CNN anchor accuses GOP senator of calling Russian interference a ‘hoax,’ but that’s not what the tape shows
Chuck Ross on May 17, 2020
CNN anchor Jake Tapper said Sen. Ron Johnson suggested that Russian interference in the 2016 election was a “hoax” in an interview Sunday with the Wisconsin Republican.
But a tape of the interview shows that Johnson, the chairman of the Senate Homeland Security Committee, instead told Tapper that the now-debunked theory of Russian collusion with the Trump campaign was the hoax.
The exchange highlighted a common occurrence in the media’s coverage of the Russia probe. Lawmakers and others who dispute the theory of collusion between the Kremlin and the Trump campaign have been accused of also denying that the Russian government interfered in the 2016 contest.
But the issues are separate.
While the Russian government orchestrated email hacking and social media disinformation campaigns to meddle in the 2016 election, nobody affiliated with the Trump campaign conspired with the Kremlin, the special counsel’s office found.
Johnson asserted in the interview that leaks to the media fueled “this entire Russian collusion hoax.”
“And it was a hoax.”
“I don’t know what you mean by a hoax,” Tapper replied.
“Senator, it’s not a hoax that the Russians attempted to interfere in the 2016 election. You know that. It’s not a hoax,” Tapper continued.
“You’re suggesting the entire Russia interference campaign was a hoax, and it was not,” Tapper added later in the interview, noting that the Senate Intelligence Committee and other investigators have found that the Kremlin interfered in the 2016 election.
After a contentious back-and-forth, Johnson told Tapper that he was not denying that Russia interfered in the election.
“The hoax was that there was collusion between the Trump campaign and Russia,” Johnson said. “The disinformation that Russia put into the 2016 campaign flowed through the Steele dossier and Hillary Clinton. I’m not trying to deny Russia tried to intervene with our election.”
“That’s what they do,” he added.
Tapper did not acknowledge his apparent misinterpretation of which aspect of Russiagate Johnson believed was a hoax. Instead, he moved on to another topic.
“Can we get back to unmasking?” he asked.
The special counsel’s office found that the Russian government meddled in the election, but uncovered no evidence that any Trump associates conspired with Russia during the campaign.
The collusion allegation originated largely with Christopher Steele, a former British spy who investigated the Trump campaign on behalf of the Clinton campaign and DNC. Steele alleged that the Trump campaign was involved in a “well-developed conspiracy of cooperation” with the Kremlin.

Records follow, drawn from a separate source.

Lemma images_insert L i s s' V : images L V -> L !! i = Some s -> same_image s s' -> images (<[i := s']> L) V.
Proof.
  intros [H1 H2] Hi (_ & Ei & _ & Eo). split.
  - intros x [->|Hx]%elem_insert Ho; [rewrite Ei|by apply H1]. rewrite Eo in Ho. apply H1; [by apply list_elem_of_lookup_2 in Hi|done].
  - assert (forall j x, <[i := s']> L !! j = Some x -> exists y, L !! j = Some y /\ image y = image x /\ owned y = owned x) as Hback.
    { intros j x Hj. apply list_lookup_insert_Some in Hj as [(-> & -> & _)|(_ & Hj)]; [by exists s|by exists x]. }
    intros j k x y (x' & Hj & Ex & Eox)%Hback (y' & Hk & Ey & Eoy)%Hback. rewrite <- Ex, <- Ey, <- Eox, <- Eoy. by apply H2.
Qed.

Lemma images_delete L i V : images L V -> images (delete i L) V.
Proof.
  intros [H1 H2]. split; [intros s Hs; by apply H1, (delete_elem L i)|].
  intros j k s s' Hj Hk Ho Ho' E. rewrite list_lookup_delete in Hj, Hk.
  destruct (decide (j < i)%nat) as [Hji|Hji], (decide (k < i)%nat) as [Hki|Hki];
    rewrite ?list_lookup_delete_lt, ?list_lookup_delete_ge in * by lia.
  all: pose proof (H2 _ _ _ _ Hj Hk Ho Ho' E); lia.
Qed.

(** The memory of the code of modules, as far as the registry is concerned:
    the handles it holds, and the blocks of the heap it may free. *)
Class ModuleCode (W : Type) := { own : W -> list cstr; mine : W -> gset Z }.
(** The effect of [module_load]. *)
Record load_effect (r : reg) (L : list module_slot) (V : gmap Z (list Z)) (t : cstr) (tr : list load_event) (code : Z)
    (r' : reg) (L' : list module_slot) (V' : gmap Z (list Z)) : Prop := {
  e_stage : stage r L V [t] tr r' L' V';
  e_live : code = 0 <-> is_live L' t;
  e_ready : code = 0 <-> ready L t /\ Forall succeeded tr;
  e_state : forall s, s ∈ L -> slot_name s = t -> idle s ->
    exists s', s' ∈ L' /\ slot_name s' = t /\ state s' = if code =? 0 then MVH_MODULE_LIVE else MVH_MODULE_FAILED;
}.

(** ** The recursion *)

(** The number of modules that are not being loaded bounds the recursion. *)
Definition loadable (L : list module_slot) : nat := length (filter (fun s => state s <> MVH_MODULE_LOADING) L).

Lemma grown_loadable L L' : grown L L' -> loadable L' = loadable L.
Proof.
  unfold loadable. induction 1 as [|s s' L L' Hp Hg IH]; [done|]. rewrite !filter_cons. destruct Hp as (_ & Hiff & _).
  destruct (decide (state s <> MVH_MODULE_LOADING)), (decide (state s' <> MVH_MODULE_LOADING)); simpl; [by rewrite IH|tauto|tauto|done].
Qed.

Lemma loading_loadable L i s :
  L !! i = Some s -> state s <> MVH_MODULE_LOADING -> (loadable (<[i := with_state s MVH_MODULE_LOADING]> L) < loadable L)%nat.
Proof.
  unfold loadable. revert i. induction L as [|x L IH]; intros [|i] Hi Hs; simplify_eq/=; rewrite !filter_cons.
  - rewrite decide_False by (intros E; by apply E). rewrite decide_True by done. simpl. lia.
  - specialize (IH i Hi Hs). destruct (decide _); simpl; lia.
Qed.

Lemma loadable_bound L : (length L <= 32)%nat -> (loadable L < LOAD_DEPTH)%nat.
Proof. intros Hl. unfold loadable. pose proof (length_filter (fun s => state s <> MVH_MODULE_LOADING) L). change LOAD_DEPTH with 33%nat. lia. Qed.

(** An init function is called when the module is being loaded and all its
    dependencies are live and referenced. *)
Definition init_lawful : Prop :=
  forall r L held V s d,
    inv r L held V -> s ∈ L -> descriptor s = Some d -> init d <> 0 -> state s = MVH_MODULE_LOADING ->
    (forall t, t ∈ deps d -> is_live L t /\ 0 < held t) ->
    lawful r L V (call_init (init d) r).1.
(* ===== verification/ElfCorrect.v ===== *)
(** * The ELF loader: correctness

    Placing the sections and applying the relocations write to the new
    allocation and to nothing else, and what is in it afterwards is the list of
    these writes applied to zeros; every failure gives the allocation back. *)

From Stdlib Require Import String.
From S2P Require Import Prelude Arith Buffer Heap Allocator Module ModuleTable ModuleCorrect ModuleLoad Elf ElfLayout.

#[local] Open Scope Z_scope.

(** Bytes stored at offsets of an allocation, one list after the other. *)
Definition apply_writes (c : list Z) (ws : list (Z * list Z)) : list Z := foldl (fun c w => splice c w.1 w.2) c ws.

Definition write_fits (n : Z) (w : Z * list Z) : Prop := 0 <= w.1 /\ w.1 + Z.of_nat (length w.2) <= n /\ all_bytes w.2.

Lemma apply_writes_length c ws : Forall (write_fits (Z.of_nat (length c))) ws -> length (apply_writes c ws) = length c.
Proof.
  revert c. induction ws as [|w ws IH]; intros c Hw; [done|]. apply Forall_cons in Hw as [(H1 & H2 & _) Hw]. cbn [apply_writes foldl].
  assert (length (splice c w.1 w.2) = length c) as E by (apply length_splice; unfold room; lia).
  change (length (apply_writes (splice c w.1 w.2) ws) = length c). rewrite IH; [done|]. by rewrite E.
Qed.

Lemma apply_writes_app c ws ws' : apply_writes c (ws ++ ws') = apply_writes (apply_writes c ws) ws'.
Proof. apply foldl_app. Qed.

(** A byte that no write covers. *)
Definition untouched (j : Z) (ws : list (Z * list Z)) : Prop :=
  Forall (fun w => j < w.1 \/ w.1 + Z.of_nat (length w.2) <= j) ws.

Lemma apply_writes_untouched c ws j :
  Forall (write_fits (Z.of_nat (length c))) ws -> untouched j ws -> rd (apply_writes c ws) j = rd c j.
Proof.
  revert c. induction ws as [|w ws IH]; intros c Hw Hj; [done|]. apply Forall_cons in Hw as [(H1 & H2 & _) Hw].
  apply Forall_cons in Hj as [Hj Hjs]. assert (room c w.1 (Z.of_nat (length w.2))) as Hr by (unfold room; lia).
  change (rd (apply_writes (splice c w.1 w.2) ws) j = rd c j).
  rewrite IH; [|by rewrite length_splice|done]. rewrite rd_splice by done.
  destruct (Z.leb_spec w.1 j), (Z.ltb_spec j (w.1 + Z.of_nat (length w.2))); simpl; (done || lia).
Qed.

Section correct.
Context {H W : Type} `{AllocatorLaws H}.
Notation reg := (registry H W).

(** ** Accesses to an allocation *)

Lemma store_bytes_spec l : forall h V p c o,
  holds h (<[p := c]> V) -> room c o (Z.of_nat (length l)) -> all_bytes l ->
  exists h', store_bytes h (p + o) l = Some h' /\ holds h' (<[p := splice c o l]> V).
Proof.
  induction l as [|v l IH]; intros h V p c o Hh Hr Hl; cbn [store_bytes].
  - exists h. split; [done|]. replace (splice c o []) with c; [done|]. unfold splice. cbn [app length]. rewrite Nat.add_0_r. by rewrite take_drop.
  - apply Forall_cons in Hl as [Hv Hl]. cbn [length] in Hr. unfold room in Hr.
    destruct (holds_store h (<[p := c]> V) p c o v Hh) as (h1 & -> & Hh1); [by rewrite lookup_insert_eq|lia|done|]. rewrite bind_some.
    rewrite insert_insert_eq in Hh1. assert (room c o 1) as Hr1 by (unfold room; lia).
    pose proof (wr_splice c o v Hr1) as E. rewrite wr_ok in E by lia. injection E as E. rewrite E in Hh1.
    destruct (IH h1 V p (splice c o [v]) (o + 1) Hh1) as (h' & Hs & Hh'); [|done|].
    { unfold room. rewrite length_splice by done. lia. }
    rewrite <- Z.add_assoc. exists h'. split; [done|]. rewrite (splice_next c o (o + 1) [v] l) in Hh'; [done|..]; simpl; unfold room; lia.
Qed.

Lemma load_bytes_spec n : forall h V p c o,
  holds h V -> V !! p = Some c -> room c o (Z.of_nat n) -> load_bytes h (p + o) n = Some (slice c o (Z.of_nat n)).
Proof.
  induction n as [|n IH]; intros h V p c o Hh Hc Hr; cbn [load_bytes].
  - unfold slice. by rewrite take_0.
  - unfold room in Hr. rewrite (holds_load h V p c o Hh Hc) by lia. destruct (rd_ok c o) as (v & Hv); [lia|]. rewrite Hv, bind_some.
    rewrite <- Z.add_assoc, (IH h V p c (o + 1) Hh Hc) by (unfold room; lia). rewrite bind_some. f_equal.
    unfold slice. rewrite Nat2Z.id. apply rd_Some in Hv as [_ Hv]. replace (Z.to_nat (Z.of_nat (S n))) with (S n) by lia.
    rewrite (drop_S _ _ _ Hv). cbn [take]. by replace (Z.to_nat (o + 1)) with (S (Z.to_nat o)) by lia.
Qed.

Lemma load_le_spec h V p c o n :
  holds h V -> V !! p = Some c -> room c o (Z.of_nat n) -> load_le h (p + o) n = Some (le_value (slice c o (Z.of_nat n))).
Proof. intros Hh Hc Hr. unfold load_le. by rewrite (load_bytes_spec n h V p c o). Qed.

Lemma load_le_ok h V p c o n :
  holds h V -> V !! p = Some c -> room c o (Z.of_nat n) -> exists v, load_le h (p + o) n = Some v /\ 0 <= v < 256 ^ Z.of_nat n.
Proof.
  intros Hh Hc Hr. rewrite (load_le_spec h V p c o n) by done. eexists. split; [done|].
  pose proof (le_value_fits (slice c o (Z.of_nat n)) (all_bytes_slice _ _ _ (holds_bytes h V p c Hh Hc))) as Hf.
  rewrite length_slice, Z2Nat.id in Hf by (done || lia). done.
Qed.

Lemma copy_section_spec h V p c o bytes offset size :
  holds h (<[p := c]> V) -> p + o <> 0 -> room c o size -> room bytes offset size -> all_bytes bytes ->
  exists h', copy_section h bytes (p + o) offset size = Some h' /\ holds h' (<[p := splice c o (slice bytes offset size)]> V).
Proof.
  intros Hh Hp Hr Hrb Hb. unfold copy_section. rewrite (proj2 (Z.eqb_neq _ _) Hp). cbn [andb].
  destruct (for_loop_rule (fun k h' => holds h' (<[p := splice c o (slice bytes offset k)]> V)) (Z.to_nat size) 0
    (fun index h => x ← rd bytes (offset + index); a_store8 h (p + o + index) x) h) as (h' & E & Hh').
  - unfold slice. cbn [Z.to_nat]. rewrite take_0. unfold splice. cbn [app length]. rewrite Nat.add_0_r. by rewrite take_drop.
  - intros k h1 Hk Hh1. unfold room in *. destruct (rd_ok bytes (offset + k)) as (x & Hx); [lia|]. rewrite Hx, bind_some.
    assert (length (slice bytes offset k) = Z.to_nat k) as Hlen by (apply length_slice; unfold room; lia).
    assert (length (splice c o (slice bytes offset k)) = length c) as Hlen' by (apply length_splice; unfold room; lia).
    destruct (holds_store h1 (<[p := splice c o (slice bytes offset k)]> V) p (splice c o (slice bytes offset k)) (o + k) x Hh1) as (h2 & E2 & Hh2);
      [by rewrite lookup_insert_eq|lia|apply rd_Some in Hx as [_ Hx]; by apply (Forall_lookup_1 _ _ _ _ Hb Hx)|].
    rewrite <- Z.add_assoc, E2. exists h2. split; [done|]. rewrite insert_insert_eq in Hh2.
    assert (room (splice c o (slice bytes offset k)) (o + k) 1) as Hr1 by (unfold room; lia).
    pose proof (wr_splice _ (o + k) x Hr1) as E. rewrite wr_ok in E by lia. injection E as E. rewrite E in Hh2.
    rewrite (splice_next c o (o + k) (slice bytes offset k) [x]) in Hh2; [|lia|unfold room; rewrite length_app, Hlen; simpl; lia].
    replace (slice bytes offset (k + 1)) with (slice bytes offset k ++ [x]); [done|].
    unfold slice. replace (Z.to_nat (k + 1)) with (S (Z.to_nat k)) by lia. symmetry. apply take_S_r. rewrite lookup_drop.
    apply rd_Some in Hx as [_ Hx]. rewrite <- Hx. f_equal. lia.
  - exists h'. split; [done|]. by replace size with (0 + Z.of_nat (Z.to_nat size)) by (unfold room in *; lia).
Qed.
(** ** The symbol table *)

Definition exports_ok (r : reg) : Prop :=
  length (exports r) = Z.to_nat EXPORT_LIMIT /\ 0 <= registered_exports r <= EXPORT_LIMIT.

Lemma exports_ok_same r r' : exports_ok r -> same_exports r r' -> exports_ok r'.
Proof. intros [H1' H2'] [E1 E2]. split; [by rewrite E1|by rewrite E2]. Qed.

Lemma resolve_ok r t : exports_ok r -> exists v, module_resolve_symbol r t = Some v.
Proof.
  intros [Hlen Hn]. unfold module_resolve_symbol.
  destruct (for_break_rule (fun _ (_ : unit) => True) (fun _ : Z => True) (Z.to_nat (registered_exports r)) 0 (fun index u =>
          e ← rd (exports r) index;
          Some (if str_equal (export_name e) t then inr (export_address e) else inl u)) tt) as [([] & -> & _)|(v & -> & _)]; [done| |by eexists..].
  intros j [] Hj _. destruct (rd_ok (exports r) j) as (e & ->); [rewrite Hlen; unfold EXPORT_LIMIT in *; lia|]. rewrite bind_some.
  destruct (str_equal _ _); [right|left]; by eexists.
Qed.

(** ** Placing the sections *)

Section link.
Context (bytes : list Z) (Hbytes : all_bytes bytes) (header : elf64_header) (Hh : header_ok bytes header).
Context (l : layout) (Hl : laid bytes header (e_section_count header) l).
Context (p : Z) (V : gmap Z (list Z)).
Notation total := (allocation_size l).
Notation count := (e_section_count header).

(** Where a section is, and what is copied there. *)
Definition address_of (index : Z) : Z :=
  match section bytes header index, rd (offsets l) index with
  | Some s, Some o => if s_flags s &&& SHF_ALLOC =? 0 then 0 else p + o
  | _, _ => 0
  end.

CNN hyped the Steele dossier for several years after it was published in January 2017, asserting in news reports that the FBI had corroborated some of Steele’s allegations. But those stories, and the dossier, have turned out to be a bust. The Justice Department inspector general released a report that said the FBI was unable to verify key allegations in the dossier. Some of Steele’s claims were debunked, and his primary source of information for the Trump investigation disputed aspects of the dossier.
The FBI also received evidence in 2017 that Russian intelligence operatives might have fed disinformation to Steele, who is based in London.
“They put Russian disinformation into the Steele dossier that was bought and paid for through cutouts for the Hillary Clinton campaign,” Johnson told Tapper.
A spokesperson for CNN responded to a request for comment but declined to offer a statement on the record.